(WHAT TO PRODUCE): Going down the listing below, print exactly each line from the one with "order_hour_of_day, days_since_prior_order) =>" up to and including the one with "um.oj.order_dow := order_dow;", and skip the rest.

*** Opening of PROVIDED RECORDS ***

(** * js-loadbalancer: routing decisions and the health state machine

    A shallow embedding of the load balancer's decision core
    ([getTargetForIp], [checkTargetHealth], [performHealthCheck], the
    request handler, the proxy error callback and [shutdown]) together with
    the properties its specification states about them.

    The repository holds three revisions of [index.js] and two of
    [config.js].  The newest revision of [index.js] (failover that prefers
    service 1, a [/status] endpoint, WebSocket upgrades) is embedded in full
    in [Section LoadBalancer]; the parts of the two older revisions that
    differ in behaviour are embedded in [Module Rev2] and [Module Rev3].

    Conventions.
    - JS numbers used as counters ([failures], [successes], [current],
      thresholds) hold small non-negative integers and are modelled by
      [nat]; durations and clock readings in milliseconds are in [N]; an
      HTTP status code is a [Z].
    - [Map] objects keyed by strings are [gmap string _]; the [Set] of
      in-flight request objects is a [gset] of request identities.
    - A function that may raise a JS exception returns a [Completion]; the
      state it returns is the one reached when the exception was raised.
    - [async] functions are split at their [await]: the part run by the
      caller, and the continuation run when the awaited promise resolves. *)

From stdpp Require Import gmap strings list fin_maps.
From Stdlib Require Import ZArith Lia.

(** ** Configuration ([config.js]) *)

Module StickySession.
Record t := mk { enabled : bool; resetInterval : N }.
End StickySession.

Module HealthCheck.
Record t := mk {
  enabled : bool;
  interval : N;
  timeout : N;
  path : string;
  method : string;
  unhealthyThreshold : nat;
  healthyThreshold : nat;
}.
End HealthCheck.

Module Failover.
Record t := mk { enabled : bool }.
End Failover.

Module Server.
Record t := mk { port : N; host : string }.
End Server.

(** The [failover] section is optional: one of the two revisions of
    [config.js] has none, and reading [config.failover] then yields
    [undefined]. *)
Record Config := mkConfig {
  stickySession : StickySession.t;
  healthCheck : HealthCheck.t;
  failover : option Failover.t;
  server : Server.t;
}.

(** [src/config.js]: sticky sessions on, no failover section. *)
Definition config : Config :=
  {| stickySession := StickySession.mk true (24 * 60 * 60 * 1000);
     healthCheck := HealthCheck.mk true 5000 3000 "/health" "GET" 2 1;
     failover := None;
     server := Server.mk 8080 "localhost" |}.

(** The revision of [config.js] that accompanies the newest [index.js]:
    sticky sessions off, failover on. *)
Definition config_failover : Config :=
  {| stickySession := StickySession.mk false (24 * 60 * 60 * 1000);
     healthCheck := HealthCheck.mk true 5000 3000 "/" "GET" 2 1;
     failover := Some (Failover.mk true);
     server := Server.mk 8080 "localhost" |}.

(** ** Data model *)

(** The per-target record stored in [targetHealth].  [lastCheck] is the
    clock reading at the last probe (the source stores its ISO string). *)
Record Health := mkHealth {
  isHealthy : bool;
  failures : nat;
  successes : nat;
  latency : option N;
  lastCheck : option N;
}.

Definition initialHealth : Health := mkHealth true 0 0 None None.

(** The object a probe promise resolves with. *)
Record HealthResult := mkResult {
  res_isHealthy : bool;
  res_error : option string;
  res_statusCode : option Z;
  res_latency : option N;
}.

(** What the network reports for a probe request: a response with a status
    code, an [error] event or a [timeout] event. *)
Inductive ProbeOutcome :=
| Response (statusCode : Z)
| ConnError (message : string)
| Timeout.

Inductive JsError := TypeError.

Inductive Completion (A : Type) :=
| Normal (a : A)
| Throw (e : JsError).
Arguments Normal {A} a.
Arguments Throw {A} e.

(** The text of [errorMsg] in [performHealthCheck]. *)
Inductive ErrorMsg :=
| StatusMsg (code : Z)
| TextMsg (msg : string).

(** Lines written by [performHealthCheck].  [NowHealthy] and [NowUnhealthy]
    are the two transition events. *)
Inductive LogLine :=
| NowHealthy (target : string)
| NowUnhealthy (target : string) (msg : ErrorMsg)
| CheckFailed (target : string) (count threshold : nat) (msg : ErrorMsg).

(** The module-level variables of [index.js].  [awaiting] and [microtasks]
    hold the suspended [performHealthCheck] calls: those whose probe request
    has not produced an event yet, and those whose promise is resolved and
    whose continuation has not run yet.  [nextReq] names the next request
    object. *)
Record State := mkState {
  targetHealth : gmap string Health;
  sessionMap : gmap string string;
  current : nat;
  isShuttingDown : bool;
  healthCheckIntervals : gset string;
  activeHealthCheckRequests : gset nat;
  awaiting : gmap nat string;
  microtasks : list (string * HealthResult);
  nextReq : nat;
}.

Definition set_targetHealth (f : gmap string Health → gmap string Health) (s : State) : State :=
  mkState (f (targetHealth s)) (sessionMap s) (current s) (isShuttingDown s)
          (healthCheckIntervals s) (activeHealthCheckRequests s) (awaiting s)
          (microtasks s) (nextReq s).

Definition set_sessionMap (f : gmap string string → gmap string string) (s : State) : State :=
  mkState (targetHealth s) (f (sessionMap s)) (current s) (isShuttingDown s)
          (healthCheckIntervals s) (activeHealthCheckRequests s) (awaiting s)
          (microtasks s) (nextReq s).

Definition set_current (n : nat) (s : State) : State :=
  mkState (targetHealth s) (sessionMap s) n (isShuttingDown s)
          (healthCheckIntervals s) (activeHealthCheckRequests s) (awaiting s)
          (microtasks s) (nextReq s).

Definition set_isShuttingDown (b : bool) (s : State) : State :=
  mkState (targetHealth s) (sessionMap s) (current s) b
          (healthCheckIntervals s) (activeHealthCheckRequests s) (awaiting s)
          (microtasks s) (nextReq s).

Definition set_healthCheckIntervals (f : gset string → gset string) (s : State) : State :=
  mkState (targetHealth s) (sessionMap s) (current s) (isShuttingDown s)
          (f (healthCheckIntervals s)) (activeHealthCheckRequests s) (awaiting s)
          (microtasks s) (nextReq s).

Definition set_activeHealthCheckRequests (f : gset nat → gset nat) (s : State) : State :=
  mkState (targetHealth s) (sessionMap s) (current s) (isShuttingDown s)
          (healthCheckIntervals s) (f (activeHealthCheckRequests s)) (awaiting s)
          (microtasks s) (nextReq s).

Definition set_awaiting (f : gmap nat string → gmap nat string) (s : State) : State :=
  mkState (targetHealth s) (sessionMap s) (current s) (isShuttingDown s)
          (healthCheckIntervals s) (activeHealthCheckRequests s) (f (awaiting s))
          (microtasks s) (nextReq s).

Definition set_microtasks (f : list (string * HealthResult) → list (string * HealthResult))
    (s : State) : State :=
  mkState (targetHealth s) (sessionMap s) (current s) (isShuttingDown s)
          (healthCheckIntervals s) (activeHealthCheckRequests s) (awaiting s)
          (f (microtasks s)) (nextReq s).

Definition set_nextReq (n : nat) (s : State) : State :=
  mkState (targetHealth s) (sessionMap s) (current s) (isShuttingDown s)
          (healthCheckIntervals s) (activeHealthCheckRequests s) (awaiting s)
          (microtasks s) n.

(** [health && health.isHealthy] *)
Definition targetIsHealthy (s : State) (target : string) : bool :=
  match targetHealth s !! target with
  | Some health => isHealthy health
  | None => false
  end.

*** Close of PROVIDED RECORDS ***
*** Opening of PROVIDED RECORDS ***

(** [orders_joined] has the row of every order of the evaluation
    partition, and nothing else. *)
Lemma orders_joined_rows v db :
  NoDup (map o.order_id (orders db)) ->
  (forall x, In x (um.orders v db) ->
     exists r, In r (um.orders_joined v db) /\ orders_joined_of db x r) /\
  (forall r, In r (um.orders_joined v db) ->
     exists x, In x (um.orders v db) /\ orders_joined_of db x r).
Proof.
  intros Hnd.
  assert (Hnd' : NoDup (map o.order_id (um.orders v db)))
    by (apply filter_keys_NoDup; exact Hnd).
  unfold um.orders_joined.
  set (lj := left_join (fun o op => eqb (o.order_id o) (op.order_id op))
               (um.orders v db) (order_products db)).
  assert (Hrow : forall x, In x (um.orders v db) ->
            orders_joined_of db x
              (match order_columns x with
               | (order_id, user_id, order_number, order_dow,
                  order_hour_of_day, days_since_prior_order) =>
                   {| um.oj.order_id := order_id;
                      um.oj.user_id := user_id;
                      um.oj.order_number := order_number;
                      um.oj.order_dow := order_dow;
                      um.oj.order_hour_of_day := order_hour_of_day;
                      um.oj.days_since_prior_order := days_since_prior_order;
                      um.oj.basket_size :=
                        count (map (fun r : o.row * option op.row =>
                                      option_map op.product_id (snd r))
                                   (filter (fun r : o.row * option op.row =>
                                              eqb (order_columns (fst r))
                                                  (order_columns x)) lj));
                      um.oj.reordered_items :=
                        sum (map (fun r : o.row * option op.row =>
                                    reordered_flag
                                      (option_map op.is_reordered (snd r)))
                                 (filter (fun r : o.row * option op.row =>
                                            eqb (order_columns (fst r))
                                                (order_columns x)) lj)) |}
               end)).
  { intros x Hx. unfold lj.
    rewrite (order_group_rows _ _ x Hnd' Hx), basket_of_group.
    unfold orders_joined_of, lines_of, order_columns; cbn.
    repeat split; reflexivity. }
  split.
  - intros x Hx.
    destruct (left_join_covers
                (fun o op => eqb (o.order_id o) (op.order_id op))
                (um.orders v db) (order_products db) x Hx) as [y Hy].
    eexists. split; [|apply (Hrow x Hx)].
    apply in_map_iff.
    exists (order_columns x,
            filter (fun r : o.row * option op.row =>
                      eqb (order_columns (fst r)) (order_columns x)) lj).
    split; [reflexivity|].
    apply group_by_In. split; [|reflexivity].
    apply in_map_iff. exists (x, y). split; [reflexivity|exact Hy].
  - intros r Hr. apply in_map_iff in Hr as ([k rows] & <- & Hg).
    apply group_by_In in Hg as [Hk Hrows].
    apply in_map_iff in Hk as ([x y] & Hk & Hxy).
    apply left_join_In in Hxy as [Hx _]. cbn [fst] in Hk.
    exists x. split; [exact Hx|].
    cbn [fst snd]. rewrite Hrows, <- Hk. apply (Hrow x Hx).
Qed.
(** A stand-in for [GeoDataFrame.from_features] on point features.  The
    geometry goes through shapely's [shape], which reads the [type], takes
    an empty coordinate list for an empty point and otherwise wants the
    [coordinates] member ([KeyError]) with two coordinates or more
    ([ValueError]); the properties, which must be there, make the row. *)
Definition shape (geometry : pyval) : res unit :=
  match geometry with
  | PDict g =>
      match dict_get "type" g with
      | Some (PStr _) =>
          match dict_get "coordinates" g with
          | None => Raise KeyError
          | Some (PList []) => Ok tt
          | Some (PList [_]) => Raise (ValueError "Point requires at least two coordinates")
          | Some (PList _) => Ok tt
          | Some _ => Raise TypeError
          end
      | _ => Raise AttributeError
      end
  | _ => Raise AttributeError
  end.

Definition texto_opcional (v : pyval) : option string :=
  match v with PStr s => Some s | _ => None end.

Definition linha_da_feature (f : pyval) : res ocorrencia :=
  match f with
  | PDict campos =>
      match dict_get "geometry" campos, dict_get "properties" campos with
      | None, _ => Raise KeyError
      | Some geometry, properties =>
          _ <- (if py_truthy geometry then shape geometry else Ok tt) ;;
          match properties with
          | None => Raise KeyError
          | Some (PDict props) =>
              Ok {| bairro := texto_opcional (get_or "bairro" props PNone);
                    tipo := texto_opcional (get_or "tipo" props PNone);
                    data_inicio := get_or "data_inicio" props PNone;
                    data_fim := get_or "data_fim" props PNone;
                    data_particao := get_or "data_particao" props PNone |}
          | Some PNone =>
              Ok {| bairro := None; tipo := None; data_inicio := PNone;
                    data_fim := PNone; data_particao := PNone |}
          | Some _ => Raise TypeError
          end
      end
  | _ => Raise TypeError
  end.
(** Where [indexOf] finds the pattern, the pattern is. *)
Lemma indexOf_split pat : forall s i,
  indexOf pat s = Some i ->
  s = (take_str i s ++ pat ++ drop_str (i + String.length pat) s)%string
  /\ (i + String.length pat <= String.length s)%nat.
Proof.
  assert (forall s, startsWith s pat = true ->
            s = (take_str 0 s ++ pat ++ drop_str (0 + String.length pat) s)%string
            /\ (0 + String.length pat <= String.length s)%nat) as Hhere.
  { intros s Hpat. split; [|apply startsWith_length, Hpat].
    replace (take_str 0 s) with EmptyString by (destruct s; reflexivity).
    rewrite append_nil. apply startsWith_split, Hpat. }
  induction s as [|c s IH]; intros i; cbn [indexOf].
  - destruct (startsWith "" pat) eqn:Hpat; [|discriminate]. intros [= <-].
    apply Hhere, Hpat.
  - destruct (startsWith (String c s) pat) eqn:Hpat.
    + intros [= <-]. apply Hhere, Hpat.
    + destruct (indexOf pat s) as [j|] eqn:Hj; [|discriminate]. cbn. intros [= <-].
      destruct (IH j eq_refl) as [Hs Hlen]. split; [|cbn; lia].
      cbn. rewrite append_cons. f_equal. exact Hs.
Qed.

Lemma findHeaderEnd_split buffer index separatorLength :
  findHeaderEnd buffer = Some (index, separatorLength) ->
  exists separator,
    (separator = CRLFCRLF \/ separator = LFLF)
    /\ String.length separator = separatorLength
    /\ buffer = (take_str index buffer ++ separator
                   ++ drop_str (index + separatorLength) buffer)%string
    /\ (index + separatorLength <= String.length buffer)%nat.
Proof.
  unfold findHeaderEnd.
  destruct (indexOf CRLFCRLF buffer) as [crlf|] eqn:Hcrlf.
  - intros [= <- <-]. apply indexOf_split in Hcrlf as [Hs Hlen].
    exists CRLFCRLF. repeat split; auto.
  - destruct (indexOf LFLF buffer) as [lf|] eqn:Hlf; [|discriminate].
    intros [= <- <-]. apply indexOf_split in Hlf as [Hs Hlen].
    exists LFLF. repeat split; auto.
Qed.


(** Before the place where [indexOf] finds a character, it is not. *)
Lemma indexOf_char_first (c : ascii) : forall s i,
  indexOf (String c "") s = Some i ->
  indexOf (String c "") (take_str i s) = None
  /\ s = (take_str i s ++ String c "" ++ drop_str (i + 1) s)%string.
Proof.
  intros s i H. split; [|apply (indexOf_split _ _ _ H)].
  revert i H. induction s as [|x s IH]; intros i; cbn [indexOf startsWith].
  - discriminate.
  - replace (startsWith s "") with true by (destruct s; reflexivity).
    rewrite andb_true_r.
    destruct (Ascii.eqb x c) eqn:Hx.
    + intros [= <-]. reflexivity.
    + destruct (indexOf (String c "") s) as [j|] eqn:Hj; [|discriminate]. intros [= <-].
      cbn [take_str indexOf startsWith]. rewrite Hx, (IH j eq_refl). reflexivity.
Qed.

*** Close of PROVIDED RECORDS ***
*** Opening of PROVIDED RECORDS ***

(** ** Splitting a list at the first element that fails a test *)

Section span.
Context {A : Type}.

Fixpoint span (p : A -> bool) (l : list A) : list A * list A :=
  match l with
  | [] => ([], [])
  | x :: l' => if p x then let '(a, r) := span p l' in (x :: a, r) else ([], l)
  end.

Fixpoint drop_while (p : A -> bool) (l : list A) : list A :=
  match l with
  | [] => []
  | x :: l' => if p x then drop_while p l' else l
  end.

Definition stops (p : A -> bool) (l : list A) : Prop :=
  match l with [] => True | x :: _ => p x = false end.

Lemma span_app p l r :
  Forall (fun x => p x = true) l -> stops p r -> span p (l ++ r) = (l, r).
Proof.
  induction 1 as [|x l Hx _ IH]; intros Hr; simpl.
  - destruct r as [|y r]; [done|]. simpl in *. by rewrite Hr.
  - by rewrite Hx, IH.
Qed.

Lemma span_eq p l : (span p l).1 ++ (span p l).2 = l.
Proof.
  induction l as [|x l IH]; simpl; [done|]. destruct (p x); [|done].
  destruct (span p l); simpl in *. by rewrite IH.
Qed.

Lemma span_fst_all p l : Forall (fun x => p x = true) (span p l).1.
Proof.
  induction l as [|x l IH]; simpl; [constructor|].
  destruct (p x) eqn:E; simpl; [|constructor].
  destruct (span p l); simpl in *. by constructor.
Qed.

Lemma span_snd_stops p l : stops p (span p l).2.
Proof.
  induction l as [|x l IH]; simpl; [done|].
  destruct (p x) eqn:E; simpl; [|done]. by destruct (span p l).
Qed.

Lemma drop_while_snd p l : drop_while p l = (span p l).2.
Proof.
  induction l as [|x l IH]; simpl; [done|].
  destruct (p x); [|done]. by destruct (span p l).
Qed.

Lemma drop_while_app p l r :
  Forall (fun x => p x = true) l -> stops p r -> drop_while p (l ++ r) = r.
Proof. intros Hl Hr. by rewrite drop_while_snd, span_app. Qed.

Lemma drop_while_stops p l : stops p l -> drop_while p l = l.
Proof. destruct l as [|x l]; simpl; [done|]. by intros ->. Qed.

*** Close of PROVIDED RECORDS ***

(EXPECTED ANSWER):
                  order_hour_of_day, days_since_prior_order) =>
                   {| um.oj.order_id := order_id;
                      um.oj.user_id := user_id;
                      um.oj.order_number := order_number;
                      um.oj.order_dow := order_dow;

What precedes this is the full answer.